╭──

(** * avulsion2: the stratigraphic-modelling notebook

    A shallow embedding of [notebooks/avulsion_stratigraphic_modeling.ipynb].
    The notebook is a script over external libraries (geopandas, meanderpy,
    scipy, numpy, shapely, matplotlib, stratigraph, mayavi) and one function
    of its own, [generate_z_coordinates_with_constant].

    - Parts 1 and 2: Python numbers, exceptions, and the notebook's function.
    - Parts 3 and 4: the values the notebook handles and its cells, run top
      to bottom against arbitrary libraries; every call is recorded.
    - Part 5: small stand-in libraries, to run the cells on.
    - Part 6: reading the record of calls, and binary64 rounding written
      out on integers.
    - Parts 7 and 8: lemmas about the function, about binary64 arithmetic
      and about runs.
    - Parts 9 and 10: the claims.
    - Part 11: further properties of the notebook's own code. *)

From Stdlib Require Import ZArith QArith Lqa Lia List Sorted String.
From Stdlib Require Import Floats.
Import ListNotations.

Set Implicit Arguments.
Set Warnings "-register-all,-inexact-float".
Local Open Scope float_scope.

(* ===================================================================== *)
(** * Part 1: Python numbers and exceptions *)
(* ===================================================================== *)

(** The exceptions the notebook's own code and its library calls can raise. *)
Inductive exn : Type :=
| UnboundLocalError (name : string)
| ZeroDivisionError
| IndexError
| NotImplementedError
| TypeError
| ValueError
| LibraryError (callee : string).

(** The outcome of running Python code: a value, or a raised exception. *)
Inductive result (T : Type) : Type :=
| Ok (v : T)
| Raise (e : exn).
Arguments Ok {T} v.
Arguments Raise {T} e.

Definition bind {T U : Type} (r : result T) (k : T -> result U) : result U :=
  match r with
  | Ok v => k v
  | Raise e => Raise e
  end.

Declare Scope py_scope.
Delimit Scope py_scope with py.
Notation "x <- c ;; k" := (bind c (fun x => k))
  (at level 100, c at next level, right associativity) : py_scope.
Local Open Scope py_scope.

(** Python is duck-typed: the notebook's function runs on whatever numeric
    type its bounds have.  [Number] is the interface the function's body
    uses: conversion of a Python [int] in mixed-mode arithmetic, [-], [*],
    true division [/] (which may raise [ZeroDivisionError]) and [<]. *)
Class Number (A : Type) : Type := {
  of_int : Z -> A;
  add : A -> A -> A;
  sub : A -> A -> A;
  mul : A -> A -> A;
  div : A -> A -> result A;
  lt : A -> A -> bool
}.

(** [fractions.Fraction]: exact rational arithmetic; [/] raises on a zero
    divisor. *)
#[export] Instance Fraction : Number Q := {
  of_int := inject_Z;
  add := Qplus;
  sub := Qminus;
  mul := Qmult;
  div := fun a b =>
    if Qeq_bool b 0 then Raise ZeroDivisionError else Ok (a / b)%Q;
  lt := fun a b => negb (Qle_bool b a)
}.

(** [numpy.float64] (what [np.min] and [np.max] return in the notebook):
    IEEE 754 binary64 with round-to-nearest-even.  A Python [int] operand is
    converted to the nearest binary64 value; division by zero yields an
    infinity or a NaN (with a warning) and does not raise. *)
Definition float64_of_int (z : Z) : float :=
  SF2Prim (binary_normalize prec emax z 0 false).

#[export] Instance float64 : Number float := {
  of_int := float64_of_int;
  add := PrimFloat.add;
  sub := PrimFloat.sub;
  mul := PrimFloat.mul;
  div := fun a b => Ok (PrimFloat.div a b);
  lt := PrimFloat.ltb
}.

(** A [float64] that is not a NaN: [v <= v] holds for exactly those. *)
Definition a_number (v : float) : Prop := PrimFloat.leb v v = true.

(** Python's built-ins [min(a, b)] and [max(a, b)] on two arguments: the
    first argument is kept unless the second compares strictly smaller
    (resp. strictly greater, [b > a], which is [a < b] on numbers). *)
Definition py_min {A} `{Number A} (a b : A) : A := if lt b a then b else a.
Definition py_max {A} `{Number A} (a b : A) : A := if lt a b then b else a.

(** [range(start, stop)]. *)
Definition range (start stop : Z) : list Z :=
  map (fun k => start + Z.of_nat k)%Z (seq 0 (Z.to_nat (stop - start))).

(** [len(l)] as a Python [int]. *)
Definition len {T} (l : list T) : Z := Z.of_nat (List.length l).

(** [[v] * n]: list repetition; a count below one gives the empty list. *)
Definition list_repeat {T} (v : T) (n : Z) : list T := repeat v (Z.to_nat n).

(** A [for] loop whose body may raise: the state is threaded through the
    iterations, and the first exception ends the loop. *)
Fixpoint for_each {I S : Type} (items : list I) (body : I -> S -> result S)
    (st : S) : result S :=
  match items with
  | [] => Ok st
  | i :: rest => st' <- body i st ;; for_each rest body st'
  end.

(* ===================================================================== *)
(** * Part 2: [generate_z_coordinates_with_constant] *)
(* ===================================================================== *)

Section GenerateZ.
Context {A : Type} `{Number A}.

(** The function's local variables.  [z_coords] is assigned only inside
    the loop body, so it is unbound until the first iteration ends. *)
Record locals : Type := {
  z_coordinates : list A;
  z_coords : option (list A)
}.

(** The divisor of the ramp expression,
    [len(x_coordinates) - constant_values_count - 1]. *)
Definition ramp_divisor {T} (x_coordinates : list T)
    (constant_values_count : Z) : Z :=
  (len x_coordinates - constant_values_count - 1)%Z.

(** The value [Z] after the clamping line. *)
Definition clamp (lower_bound upper_bound Z0 : A) : A :=
  py_max (py_min Z0 upper_bound) lower_bound.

╰──

EXERCISE DIRECTIONS:
Copy the material above exactly. Include every line.

EXERCISE ANSWER:
(** * avulsion2: the stratigraphic-modelling notebook

    A shallow embedding of [notebooks/avulsion_stratigraphic_modeling.ipynb].
    The notebook is a script over external libraries (geopandas, meanderpy,
    scipy, numpy, shapely, matplotlib, stratigraph, mayavi) and one function
    of its own, [generate_z_coordinates_with_constant].

    - Parts 1 and 2: Python numbers, exceptions, and the notebook's function.
    - Parts 3 and 4: the values the notebook handles and its cells, run top
      to bottom against arbitrary libraries; every call is recorded.
    - Part 5: small stand-in libraries, to run the cells on.
    - Part 6: reading the record of calls, and binary64 rounding written
      out on integers.
    - Parts 7 and 8: lemmas about the function, about binary64 arithmetic
      and about runs.
    - Parts 9 and 10: the claims.
    - Part 11: further properties of the notebook's own code. *)

From Stdlib Require Import ZArith QArith Lqa Lia List Sorted String.
From Stdlib Require Import Floats.
Import ListNotations.

Set Implicit Arguments.
Set Warnings "-register-all,-inexact-float".
Local Open Scope float_scope.

(* ===================================================================== *)
(** * Part 1: Python numbers and exceptions *)
(* ===================================================================== *)

(** The exceptions the notebook's own code and its library calls can raise. *)
Inductive exn : Type :=
| UnboundLocalError (name : string)
| ZeroDivisionError
| IndexError
| NotImplementedError
| TypeError
| ValueError
| LibraryError (callee : string).

(** The outcome of running Python code: a value, or a raised exception. *)
Inductive result (T : Type) : Type :=
| Ok (v : T)
| Raise (e : exn).
Arguments Ok {T} v.
Arguments Raise {T} e.

Definition bind {T U : Type} (r : result T) (k : T -> result U) : result U :=
  match r with
  | Ok v => k v
  | Raise e => Raise e
  end.

Declare Scope py_scope.
Delimit Scope py_scope with py.
Notation "x <- c ;; k" := (bind c (fun x => k))
  (at level 100, c at next level, right associativity) : py_scope.
Local Open Scope py_scope.

(** Python is duck-typed: the notebook's function runs on whatever numeric
    type its bounds have.  [Number] is the interface the function's body
    uses: conversion of a Python [int] in mixed-mode arithmetic, [-], [*],
    true division [/] (which may raise [ZeroDivisionError]) and [<]. *)
Class Number (A : Type) : Type := {
  of_int : Z -> A;
  add : A -> A -> A;
  sub : A -> A -> A;
  mul : A -> A -> A;
  div : A -> A -> result A;
  lt : A -> A -> bool
}.

(** [fractions.Fraction]: exact rational arithmetic; [/] raises on a zero
    divisor. *)
#[export] Instance Fraction : Number Q := {
  of_int := inject_Z;
  add := Qplus;
  sub := Qminus;
  mul := Qmult;
  div := fun a b =>
    if Qeq_bool b 0 then Raise ZeroDivisionError else Ok (a / b)%Q;
  lt := fun a b => negb (Qle_bool b a)
}.

(** [numpy.float64] (what [np.min] and [np.max] return in the notebook):
    IEEE 754 binary64 with round-to-nearest-even.  A Python [int] operand is
    converted to the nearest binary64 value; division by zero yields an
    infinity or a NaN (with a warning) and does not raise. *)
Definition float64_of_int (z : Z) : float :=
  SF2Prim (binary_normalize prec emax z 0 false).

#[export] Instance float64 : Number float := {
  of_int := float64_of_int;
  add := PrimFloat.add;
  sub := PrimFloat.sub;
  mul := PrimFloat.mul;
  div := fun a b => Ok (PrimFloat.div a b);
  lt := PrimFloat.ltb
}.

(** A [float64] that is not a NaN: [v <= v] holds for exactly those. *)
Definition a_number (v : float) : Prop := PrimFloat.leb v v = true.

(** Python's built-ins [min(a, b)] and [max(a, b)] on two arguments: the
    first argument is kept unless the second compares strictly smaller
    (resp. strictly greater, [b > a], which is [a < b] on numbers). *)
Definition py_min {A} `{Number A} (a b : A) : A := if lt b a then b else a.
Definition py_max {A} `{Number A} (a b : A) : A := if lt a b then b else a.

(** [range(start, stop)]. *)
Definition range (start stop : Z) : list Z :=
  map (fun k => start + Z.of_nat k)%Z (seq 0 (Z.to_nat (stop - start))).

(** [len(l)] as a Python [int]. *)
Definition len {T} (l : list T) : Z := Z.of_nat (List.length l).

(** [[v] * n]: list repetition; a count below one gives the empty list. *)
Definition list_repeat {T} (v : T) (n : Z) : list T := repeat v (Z.to_nat n).

(** A [for] loop whose body may raise: the state is threaded through the
    iterations, and the first exception ends the loop. *)
Fixpoint for_each {I S : Type} (items : list I) (body : I -> S -> result S)
    (st : S) : result S :=
  match items with
  | [] => Ok st
  | i :: rest => st' <- body i st ;; for_each rest body st'
  end.

(* ===================================================================== *)
(** * Part 2: [generate_z_coordinates_with_constant] *)
(* ===================================================================== *)

Section GenerateZ.
Context {A : Type} `{Number A}.

(** The function's local variables.  [z_coords] is assigned only inside
    the loop body, so it is unbound until the first iteration ends. *)
Record locals : Type := {
  z_coordinates : list A;
  z_coords : option (list A)
}.

(** The divisor of the ramp expression,
    [len(x_coordinates) - constant_values_count - 1]. *)
Definition ramp_divisor {T} (x_coordinates : list T)
    (constant_values_count : Z) : Z :=
  (len x_coordinates - constant_values_count - 1)%Z.

(** The value [Z] after the clamping line. *)
Definition clamp (lower_bound upper_bound Z0 : A) : A :=
  py_max (py_min Z0 upper_bound) lower_bound.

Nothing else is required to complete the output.